[Study material]:
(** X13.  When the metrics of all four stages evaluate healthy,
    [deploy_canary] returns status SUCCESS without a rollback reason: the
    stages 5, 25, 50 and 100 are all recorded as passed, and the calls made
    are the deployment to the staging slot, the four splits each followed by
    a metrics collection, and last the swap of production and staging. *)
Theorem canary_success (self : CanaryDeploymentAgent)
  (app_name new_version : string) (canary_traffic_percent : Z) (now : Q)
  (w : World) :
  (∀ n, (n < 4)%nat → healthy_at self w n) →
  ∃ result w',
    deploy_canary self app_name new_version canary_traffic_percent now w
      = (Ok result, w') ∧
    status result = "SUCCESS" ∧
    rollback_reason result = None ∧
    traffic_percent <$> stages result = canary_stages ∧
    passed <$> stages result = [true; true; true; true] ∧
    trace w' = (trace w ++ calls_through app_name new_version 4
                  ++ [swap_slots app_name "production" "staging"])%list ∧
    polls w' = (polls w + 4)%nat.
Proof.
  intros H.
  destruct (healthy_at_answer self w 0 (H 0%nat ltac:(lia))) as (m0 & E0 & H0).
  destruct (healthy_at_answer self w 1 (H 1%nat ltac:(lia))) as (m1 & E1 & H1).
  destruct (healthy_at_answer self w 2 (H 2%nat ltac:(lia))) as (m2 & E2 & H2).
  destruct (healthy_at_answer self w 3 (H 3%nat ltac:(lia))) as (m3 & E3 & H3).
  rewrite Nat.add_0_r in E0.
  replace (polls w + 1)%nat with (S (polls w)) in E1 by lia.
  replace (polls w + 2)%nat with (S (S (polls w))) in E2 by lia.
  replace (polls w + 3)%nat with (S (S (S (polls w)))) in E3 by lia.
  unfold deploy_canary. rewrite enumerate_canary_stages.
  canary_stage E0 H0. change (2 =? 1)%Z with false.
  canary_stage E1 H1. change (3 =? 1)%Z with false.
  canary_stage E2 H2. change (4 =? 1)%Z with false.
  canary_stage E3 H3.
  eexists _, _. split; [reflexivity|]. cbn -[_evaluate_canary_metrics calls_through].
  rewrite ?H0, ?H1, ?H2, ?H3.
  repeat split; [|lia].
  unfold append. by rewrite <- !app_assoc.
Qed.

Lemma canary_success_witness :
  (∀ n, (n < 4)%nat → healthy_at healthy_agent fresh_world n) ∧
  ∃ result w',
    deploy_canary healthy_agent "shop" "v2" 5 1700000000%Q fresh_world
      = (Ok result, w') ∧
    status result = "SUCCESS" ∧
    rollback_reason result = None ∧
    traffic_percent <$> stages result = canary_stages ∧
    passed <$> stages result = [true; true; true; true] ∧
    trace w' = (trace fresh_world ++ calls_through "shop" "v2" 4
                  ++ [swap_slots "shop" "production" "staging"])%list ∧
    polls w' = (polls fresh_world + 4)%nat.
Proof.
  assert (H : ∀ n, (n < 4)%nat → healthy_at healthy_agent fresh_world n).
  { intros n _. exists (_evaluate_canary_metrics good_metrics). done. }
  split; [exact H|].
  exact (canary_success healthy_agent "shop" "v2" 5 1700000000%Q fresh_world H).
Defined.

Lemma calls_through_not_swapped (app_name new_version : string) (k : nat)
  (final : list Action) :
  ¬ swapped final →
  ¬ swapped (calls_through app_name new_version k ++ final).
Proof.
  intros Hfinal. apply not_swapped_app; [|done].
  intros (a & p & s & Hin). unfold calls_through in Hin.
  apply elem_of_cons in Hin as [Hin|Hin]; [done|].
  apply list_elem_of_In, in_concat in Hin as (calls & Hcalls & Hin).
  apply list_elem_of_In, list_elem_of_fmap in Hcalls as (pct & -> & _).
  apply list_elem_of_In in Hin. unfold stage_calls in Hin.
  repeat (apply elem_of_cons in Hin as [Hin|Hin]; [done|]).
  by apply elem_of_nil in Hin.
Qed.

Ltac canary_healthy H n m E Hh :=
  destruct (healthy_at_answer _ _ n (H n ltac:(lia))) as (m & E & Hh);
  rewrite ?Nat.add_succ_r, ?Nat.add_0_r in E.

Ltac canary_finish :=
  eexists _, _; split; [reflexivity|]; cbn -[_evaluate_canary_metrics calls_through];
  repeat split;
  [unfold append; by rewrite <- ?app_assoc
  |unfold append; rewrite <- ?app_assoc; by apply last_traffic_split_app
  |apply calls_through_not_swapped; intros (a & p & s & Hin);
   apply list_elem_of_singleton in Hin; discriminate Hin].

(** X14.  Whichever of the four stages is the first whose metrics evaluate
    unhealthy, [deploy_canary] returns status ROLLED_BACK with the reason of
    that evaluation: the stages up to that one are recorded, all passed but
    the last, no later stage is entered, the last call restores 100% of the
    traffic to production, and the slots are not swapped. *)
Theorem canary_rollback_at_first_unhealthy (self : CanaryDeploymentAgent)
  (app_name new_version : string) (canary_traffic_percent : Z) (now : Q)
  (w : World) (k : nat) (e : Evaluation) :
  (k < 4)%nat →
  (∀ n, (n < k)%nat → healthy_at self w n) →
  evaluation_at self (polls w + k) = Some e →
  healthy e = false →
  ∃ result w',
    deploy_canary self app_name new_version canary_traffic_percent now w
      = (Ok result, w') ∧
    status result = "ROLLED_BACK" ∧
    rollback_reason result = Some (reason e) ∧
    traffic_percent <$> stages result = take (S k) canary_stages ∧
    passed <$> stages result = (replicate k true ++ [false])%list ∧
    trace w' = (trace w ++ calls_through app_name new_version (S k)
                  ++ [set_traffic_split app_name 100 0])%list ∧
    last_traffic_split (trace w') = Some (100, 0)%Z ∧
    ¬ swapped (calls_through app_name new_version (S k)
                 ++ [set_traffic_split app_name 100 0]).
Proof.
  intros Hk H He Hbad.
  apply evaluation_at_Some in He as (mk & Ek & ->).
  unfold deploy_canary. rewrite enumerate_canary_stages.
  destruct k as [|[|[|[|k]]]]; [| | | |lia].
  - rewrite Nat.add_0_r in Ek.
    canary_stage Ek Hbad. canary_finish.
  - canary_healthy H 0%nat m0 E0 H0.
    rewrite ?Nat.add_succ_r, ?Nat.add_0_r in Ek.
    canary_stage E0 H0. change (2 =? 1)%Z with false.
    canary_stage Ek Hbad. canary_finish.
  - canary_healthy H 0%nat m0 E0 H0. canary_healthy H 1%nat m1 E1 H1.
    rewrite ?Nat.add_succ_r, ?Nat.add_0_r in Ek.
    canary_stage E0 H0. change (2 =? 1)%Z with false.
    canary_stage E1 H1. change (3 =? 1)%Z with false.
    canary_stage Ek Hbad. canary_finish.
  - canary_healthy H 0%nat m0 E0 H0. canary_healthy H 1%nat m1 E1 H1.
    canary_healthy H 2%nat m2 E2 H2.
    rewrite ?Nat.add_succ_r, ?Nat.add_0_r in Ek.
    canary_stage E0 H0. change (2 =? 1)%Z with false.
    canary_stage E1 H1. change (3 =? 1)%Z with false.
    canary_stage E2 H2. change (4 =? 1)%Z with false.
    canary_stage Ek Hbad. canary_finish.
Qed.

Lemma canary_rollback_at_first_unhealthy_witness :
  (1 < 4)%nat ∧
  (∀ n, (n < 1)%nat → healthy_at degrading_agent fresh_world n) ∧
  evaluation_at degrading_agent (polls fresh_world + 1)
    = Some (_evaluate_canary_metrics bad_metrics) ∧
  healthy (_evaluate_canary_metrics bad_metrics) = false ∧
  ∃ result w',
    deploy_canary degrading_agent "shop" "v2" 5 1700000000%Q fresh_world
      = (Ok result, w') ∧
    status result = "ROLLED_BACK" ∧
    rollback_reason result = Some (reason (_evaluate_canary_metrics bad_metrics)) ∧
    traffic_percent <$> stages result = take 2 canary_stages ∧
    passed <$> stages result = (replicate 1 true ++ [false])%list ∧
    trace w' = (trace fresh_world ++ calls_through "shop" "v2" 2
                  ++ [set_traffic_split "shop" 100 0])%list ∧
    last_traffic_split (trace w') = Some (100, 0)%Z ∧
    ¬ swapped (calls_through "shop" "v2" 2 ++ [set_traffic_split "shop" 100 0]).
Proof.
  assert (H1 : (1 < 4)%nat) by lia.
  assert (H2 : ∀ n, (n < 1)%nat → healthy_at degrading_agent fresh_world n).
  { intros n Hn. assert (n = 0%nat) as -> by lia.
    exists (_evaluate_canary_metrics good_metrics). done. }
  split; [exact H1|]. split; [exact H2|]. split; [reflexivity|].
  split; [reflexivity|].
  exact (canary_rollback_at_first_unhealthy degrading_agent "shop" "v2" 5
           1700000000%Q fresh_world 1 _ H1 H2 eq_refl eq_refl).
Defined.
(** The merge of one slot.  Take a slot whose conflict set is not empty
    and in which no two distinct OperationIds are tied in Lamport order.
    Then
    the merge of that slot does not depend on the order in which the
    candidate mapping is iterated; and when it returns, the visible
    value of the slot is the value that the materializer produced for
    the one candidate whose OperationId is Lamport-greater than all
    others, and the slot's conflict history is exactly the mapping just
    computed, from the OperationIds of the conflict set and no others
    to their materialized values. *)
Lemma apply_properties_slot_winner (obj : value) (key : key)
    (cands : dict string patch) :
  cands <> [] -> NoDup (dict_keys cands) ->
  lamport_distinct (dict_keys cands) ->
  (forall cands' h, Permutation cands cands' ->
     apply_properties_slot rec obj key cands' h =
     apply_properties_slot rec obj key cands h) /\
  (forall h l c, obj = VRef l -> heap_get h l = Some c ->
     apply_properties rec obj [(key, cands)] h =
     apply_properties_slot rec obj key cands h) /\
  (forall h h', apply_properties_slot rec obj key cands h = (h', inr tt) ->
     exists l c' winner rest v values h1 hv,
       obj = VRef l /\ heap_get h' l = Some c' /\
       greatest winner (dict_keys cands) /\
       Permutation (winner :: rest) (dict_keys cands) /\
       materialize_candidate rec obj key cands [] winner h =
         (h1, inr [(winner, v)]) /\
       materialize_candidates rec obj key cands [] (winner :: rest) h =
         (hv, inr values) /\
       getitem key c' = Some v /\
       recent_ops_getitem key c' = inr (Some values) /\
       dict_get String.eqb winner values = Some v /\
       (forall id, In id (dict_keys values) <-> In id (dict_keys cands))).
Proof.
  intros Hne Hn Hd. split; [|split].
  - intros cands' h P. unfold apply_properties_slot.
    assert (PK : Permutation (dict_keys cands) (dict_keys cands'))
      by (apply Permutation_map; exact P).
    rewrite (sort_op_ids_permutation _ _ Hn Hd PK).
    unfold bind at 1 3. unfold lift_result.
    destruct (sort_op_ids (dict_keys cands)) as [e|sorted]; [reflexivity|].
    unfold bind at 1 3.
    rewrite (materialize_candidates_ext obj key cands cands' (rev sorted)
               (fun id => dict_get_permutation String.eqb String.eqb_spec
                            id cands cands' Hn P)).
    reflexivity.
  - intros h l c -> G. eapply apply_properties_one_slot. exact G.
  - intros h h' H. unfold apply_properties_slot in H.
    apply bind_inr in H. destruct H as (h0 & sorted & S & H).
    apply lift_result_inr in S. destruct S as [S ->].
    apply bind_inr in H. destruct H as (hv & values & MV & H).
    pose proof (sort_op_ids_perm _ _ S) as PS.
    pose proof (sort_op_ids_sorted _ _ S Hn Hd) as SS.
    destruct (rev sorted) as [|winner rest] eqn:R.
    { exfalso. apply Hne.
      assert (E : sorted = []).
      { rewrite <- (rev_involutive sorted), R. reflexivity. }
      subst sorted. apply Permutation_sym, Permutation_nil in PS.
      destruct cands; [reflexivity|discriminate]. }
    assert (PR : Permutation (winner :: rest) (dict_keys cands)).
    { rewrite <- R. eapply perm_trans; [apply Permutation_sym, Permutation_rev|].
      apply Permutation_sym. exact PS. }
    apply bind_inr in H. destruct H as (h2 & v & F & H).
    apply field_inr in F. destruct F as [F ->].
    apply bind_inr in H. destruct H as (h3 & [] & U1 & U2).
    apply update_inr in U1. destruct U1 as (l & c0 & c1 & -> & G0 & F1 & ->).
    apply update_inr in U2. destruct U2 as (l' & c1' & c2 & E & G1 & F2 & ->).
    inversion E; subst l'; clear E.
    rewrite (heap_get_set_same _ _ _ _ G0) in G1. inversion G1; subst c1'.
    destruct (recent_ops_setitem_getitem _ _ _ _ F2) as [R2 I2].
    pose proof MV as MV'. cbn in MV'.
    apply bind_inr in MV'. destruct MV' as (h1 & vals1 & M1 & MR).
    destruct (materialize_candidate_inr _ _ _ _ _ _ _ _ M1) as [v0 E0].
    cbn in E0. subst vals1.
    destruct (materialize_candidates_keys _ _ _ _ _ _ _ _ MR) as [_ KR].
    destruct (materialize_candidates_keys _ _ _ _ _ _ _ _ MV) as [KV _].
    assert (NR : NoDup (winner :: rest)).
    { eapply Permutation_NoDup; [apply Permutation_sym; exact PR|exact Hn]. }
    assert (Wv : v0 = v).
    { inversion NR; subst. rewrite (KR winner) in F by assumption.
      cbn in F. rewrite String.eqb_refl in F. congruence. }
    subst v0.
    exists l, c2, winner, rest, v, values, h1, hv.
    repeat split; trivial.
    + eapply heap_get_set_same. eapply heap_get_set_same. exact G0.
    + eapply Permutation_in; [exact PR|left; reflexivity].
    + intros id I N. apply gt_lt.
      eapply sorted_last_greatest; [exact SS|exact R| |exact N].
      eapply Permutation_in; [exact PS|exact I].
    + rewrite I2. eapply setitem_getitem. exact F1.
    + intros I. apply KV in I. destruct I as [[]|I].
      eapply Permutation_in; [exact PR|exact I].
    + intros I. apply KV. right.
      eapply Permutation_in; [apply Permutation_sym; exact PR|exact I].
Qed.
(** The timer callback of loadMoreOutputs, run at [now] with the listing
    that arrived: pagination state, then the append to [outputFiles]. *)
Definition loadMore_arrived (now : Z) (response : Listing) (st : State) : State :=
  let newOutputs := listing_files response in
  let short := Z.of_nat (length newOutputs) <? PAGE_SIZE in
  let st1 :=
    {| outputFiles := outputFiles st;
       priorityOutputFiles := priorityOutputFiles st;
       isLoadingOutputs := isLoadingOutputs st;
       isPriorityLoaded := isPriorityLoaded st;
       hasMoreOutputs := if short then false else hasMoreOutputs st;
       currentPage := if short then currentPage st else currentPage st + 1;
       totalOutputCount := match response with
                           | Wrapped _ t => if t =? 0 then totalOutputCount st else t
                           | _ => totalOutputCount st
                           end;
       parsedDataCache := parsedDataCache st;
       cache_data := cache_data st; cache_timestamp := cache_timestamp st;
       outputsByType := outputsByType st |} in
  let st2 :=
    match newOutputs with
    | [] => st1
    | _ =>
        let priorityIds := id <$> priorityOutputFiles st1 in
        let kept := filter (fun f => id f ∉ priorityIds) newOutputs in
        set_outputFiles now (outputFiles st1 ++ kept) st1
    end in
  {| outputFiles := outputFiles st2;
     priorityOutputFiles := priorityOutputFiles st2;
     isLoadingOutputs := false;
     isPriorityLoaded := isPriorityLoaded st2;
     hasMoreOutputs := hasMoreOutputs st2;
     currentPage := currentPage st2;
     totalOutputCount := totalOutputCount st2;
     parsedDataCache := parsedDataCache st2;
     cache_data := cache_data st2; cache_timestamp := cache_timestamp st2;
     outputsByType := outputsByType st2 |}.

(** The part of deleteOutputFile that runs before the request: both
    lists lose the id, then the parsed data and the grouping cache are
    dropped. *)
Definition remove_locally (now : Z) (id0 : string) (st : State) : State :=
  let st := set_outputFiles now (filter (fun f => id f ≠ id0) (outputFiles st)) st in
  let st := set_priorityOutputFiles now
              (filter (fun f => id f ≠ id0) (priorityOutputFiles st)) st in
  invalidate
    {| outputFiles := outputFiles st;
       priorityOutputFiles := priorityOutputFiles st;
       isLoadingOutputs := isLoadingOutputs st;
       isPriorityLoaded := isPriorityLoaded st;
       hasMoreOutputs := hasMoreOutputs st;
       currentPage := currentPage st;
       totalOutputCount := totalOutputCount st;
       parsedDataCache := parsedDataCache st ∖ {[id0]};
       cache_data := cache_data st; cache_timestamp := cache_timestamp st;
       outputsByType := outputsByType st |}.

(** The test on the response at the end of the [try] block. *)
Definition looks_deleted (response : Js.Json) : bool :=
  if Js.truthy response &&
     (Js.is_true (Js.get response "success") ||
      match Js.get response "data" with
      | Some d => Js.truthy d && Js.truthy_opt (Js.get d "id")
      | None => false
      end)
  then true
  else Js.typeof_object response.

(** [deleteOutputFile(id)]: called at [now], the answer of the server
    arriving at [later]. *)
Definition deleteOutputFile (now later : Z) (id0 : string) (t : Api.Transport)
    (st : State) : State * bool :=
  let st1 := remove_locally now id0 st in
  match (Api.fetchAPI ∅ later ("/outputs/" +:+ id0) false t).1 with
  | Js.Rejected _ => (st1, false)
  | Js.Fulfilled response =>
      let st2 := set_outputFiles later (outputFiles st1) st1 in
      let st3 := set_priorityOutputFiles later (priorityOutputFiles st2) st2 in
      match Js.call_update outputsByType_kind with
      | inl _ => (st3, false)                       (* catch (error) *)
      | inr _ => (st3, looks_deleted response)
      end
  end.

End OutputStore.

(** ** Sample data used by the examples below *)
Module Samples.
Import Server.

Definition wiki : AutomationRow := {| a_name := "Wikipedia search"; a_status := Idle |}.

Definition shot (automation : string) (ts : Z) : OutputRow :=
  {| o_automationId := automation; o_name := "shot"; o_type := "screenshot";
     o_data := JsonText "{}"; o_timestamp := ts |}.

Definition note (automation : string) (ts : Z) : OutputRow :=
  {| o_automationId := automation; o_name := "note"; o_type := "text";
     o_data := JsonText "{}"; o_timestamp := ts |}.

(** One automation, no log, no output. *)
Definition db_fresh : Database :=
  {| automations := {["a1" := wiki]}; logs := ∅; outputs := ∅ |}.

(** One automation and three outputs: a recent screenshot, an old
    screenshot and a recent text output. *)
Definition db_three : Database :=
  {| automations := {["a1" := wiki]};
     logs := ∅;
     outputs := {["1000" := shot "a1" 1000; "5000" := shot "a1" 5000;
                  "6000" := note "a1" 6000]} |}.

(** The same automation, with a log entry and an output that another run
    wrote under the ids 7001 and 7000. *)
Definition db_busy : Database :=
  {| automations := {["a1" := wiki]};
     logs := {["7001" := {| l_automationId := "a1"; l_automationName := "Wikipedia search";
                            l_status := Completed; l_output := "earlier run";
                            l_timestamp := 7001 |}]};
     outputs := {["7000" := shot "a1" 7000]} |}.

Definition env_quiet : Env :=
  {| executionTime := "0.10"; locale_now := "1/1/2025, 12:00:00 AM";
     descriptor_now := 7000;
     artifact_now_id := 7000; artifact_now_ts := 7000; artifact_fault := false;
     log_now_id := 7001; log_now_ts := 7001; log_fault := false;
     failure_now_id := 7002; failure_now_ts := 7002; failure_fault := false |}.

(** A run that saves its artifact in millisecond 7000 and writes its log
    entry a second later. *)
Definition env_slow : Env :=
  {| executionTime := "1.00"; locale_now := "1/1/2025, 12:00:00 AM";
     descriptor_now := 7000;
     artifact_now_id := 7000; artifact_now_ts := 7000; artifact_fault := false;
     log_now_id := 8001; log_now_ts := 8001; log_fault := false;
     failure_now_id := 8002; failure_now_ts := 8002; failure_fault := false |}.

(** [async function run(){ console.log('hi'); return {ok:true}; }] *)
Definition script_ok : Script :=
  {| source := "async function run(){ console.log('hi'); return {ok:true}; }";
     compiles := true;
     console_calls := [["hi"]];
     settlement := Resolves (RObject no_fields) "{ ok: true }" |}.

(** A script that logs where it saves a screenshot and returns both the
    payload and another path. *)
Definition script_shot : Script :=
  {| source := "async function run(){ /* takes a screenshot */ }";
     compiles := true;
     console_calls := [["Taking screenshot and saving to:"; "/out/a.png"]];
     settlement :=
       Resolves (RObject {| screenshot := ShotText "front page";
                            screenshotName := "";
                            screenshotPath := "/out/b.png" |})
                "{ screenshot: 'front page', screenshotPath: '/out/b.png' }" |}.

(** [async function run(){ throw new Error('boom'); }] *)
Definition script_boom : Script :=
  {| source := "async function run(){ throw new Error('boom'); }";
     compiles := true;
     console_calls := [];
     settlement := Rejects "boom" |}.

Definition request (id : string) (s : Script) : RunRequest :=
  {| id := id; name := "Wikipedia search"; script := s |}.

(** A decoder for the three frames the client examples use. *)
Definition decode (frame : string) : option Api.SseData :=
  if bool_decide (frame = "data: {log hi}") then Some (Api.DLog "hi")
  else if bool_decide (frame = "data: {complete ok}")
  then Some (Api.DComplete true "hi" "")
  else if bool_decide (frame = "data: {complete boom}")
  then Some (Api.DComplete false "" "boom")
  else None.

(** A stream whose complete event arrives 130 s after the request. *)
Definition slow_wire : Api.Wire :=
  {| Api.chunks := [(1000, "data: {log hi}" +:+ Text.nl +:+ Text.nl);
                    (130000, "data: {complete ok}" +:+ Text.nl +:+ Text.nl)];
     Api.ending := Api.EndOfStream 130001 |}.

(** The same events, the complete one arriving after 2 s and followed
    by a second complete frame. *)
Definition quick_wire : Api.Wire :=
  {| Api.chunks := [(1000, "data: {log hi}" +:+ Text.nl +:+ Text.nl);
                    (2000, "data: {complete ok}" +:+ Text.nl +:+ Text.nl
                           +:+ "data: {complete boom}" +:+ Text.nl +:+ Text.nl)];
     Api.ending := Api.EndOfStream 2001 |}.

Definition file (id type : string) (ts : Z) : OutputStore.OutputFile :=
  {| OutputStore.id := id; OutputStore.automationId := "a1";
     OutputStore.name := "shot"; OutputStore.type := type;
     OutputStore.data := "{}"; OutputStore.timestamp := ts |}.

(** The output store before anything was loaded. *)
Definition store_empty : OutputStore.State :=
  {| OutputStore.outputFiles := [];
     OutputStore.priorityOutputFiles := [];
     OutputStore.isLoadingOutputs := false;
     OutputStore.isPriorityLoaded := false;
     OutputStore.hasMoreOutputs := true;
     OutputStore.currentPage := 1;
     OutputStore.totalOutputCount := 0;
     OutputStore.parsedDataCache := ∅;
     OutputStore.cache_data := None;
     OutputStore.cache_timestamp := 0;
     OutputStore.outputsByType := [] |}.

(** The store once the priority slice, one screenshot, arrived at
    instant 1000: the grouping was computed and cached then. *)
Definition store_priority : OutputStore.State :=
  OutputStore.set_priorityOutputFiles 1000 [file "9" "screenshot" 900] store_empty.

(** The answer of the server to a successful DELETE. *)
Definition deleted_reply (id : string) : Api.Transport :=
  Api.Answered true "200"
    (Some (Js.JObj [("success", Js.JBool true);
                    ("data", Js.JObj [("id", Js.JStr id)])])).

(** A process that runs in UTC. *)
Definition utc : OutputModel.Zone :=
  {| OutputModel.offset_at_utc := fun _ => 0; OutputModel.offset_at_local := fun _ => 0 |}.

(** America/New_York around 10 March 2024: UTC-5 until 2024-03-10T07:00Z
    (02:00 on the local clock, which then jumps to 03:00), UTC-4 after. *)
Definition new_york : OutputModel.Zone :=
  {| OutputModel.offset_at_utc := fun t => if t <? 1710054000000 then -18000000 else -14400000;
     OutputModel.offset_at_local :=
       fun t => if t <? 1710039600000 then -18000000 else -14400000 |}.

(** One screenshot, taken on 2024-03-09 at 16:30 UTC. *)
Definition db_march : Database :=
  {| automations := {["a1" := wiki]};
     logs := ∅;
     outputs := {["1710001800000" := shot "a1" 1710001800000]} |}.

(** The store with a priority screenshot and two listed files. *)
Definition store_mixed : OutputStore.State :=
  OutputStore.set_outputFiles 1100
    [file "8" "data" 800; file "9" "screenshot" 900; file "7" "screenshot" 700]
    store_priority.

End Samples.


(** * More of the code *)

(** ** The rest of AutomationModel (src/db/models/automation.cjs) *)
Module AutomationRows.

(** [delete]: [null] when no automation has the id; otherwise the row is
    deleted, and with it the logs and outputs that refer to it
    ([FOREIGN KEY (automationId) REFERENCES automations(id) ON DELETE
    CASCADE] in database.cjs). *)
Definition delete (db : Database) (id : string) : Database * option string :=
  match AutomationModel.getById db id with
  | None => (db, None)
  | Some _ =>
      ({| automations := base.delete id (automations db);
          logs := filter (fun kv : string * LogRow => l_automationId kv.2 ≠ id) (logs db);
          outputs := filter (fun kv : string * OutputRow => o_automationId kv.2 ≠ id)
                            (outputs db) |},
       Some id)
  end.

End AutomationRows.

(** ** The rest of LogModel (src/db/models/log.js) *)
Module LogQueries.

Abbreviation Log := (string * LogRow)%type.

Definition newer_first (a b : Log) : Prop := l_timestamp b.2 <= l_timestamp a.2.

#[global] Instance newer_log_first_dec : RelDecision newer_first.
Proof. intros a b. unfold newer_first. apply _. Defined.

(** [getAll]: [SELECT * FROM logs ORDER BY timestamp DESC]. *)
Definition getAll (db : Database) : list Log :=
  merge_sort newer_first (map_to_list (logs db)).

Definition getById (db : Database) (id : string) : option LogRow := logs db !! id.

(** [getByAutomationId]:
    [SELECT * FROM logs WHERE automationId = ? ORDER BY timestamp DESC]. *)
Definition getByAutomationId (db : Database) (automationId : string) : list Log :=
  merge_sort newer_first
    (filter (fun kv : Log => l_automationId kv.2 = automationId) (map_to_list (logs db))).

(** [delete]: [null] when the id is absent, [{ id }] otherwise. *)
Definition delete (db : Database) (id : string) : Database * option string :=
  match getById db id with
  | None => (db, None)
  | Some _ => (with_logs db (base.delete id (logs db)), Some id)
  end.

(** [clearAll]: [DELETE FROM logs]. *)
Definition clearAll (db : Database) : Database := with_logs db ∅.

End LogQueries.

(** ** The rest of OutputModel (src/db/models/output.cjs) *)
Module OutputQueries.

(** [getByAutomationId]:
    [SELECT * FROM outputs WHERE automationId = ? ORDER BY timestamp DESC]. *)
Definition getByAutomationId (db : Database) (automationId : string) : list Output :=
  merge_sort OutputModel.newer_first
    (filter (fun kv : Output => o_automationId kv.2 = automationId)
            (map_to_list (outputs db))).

[Exercise prompt]:
From the first line above through the line that contains "trace w' = (trace w ++ calls_through app_name new_version 4", quote each line exactly. Output nothing more.

[Reply to the task]:
(** X13.  When the metrics of all four stages evaluate healthy,
    [deploy_canary] returns status SUCCESS without a rollback reason: the
    stages 5, 25, 50 and 100 are all recorded as passed, and the calls made
    are the deployment to the staging slot, the four splits each followed by
    a metrics collection, and last the swap of production and staging. *)
Theorem canary_success (self : CanaryDeploymentAgent)
  (app_name new_version : string) (canary_traffic_percent : Z) (now : Q)
  (w : World) :
  (∀ n, (n < 4)%nat → healthy_at self w n) →
  ∃ result w',
    deploy_canary self app_name new_version canary_traffic_percent now w
      = (Ok result, w') ∧
    status result = "SUCCESS" ∧
    rollback_reason result = None ∧
    traffic_percent <$> stages result = canary_stages ∧
    passed <$> stages result = [true; true; true; true] ∧
    trace w' = (trace w ++ calls_through app_name new_version 4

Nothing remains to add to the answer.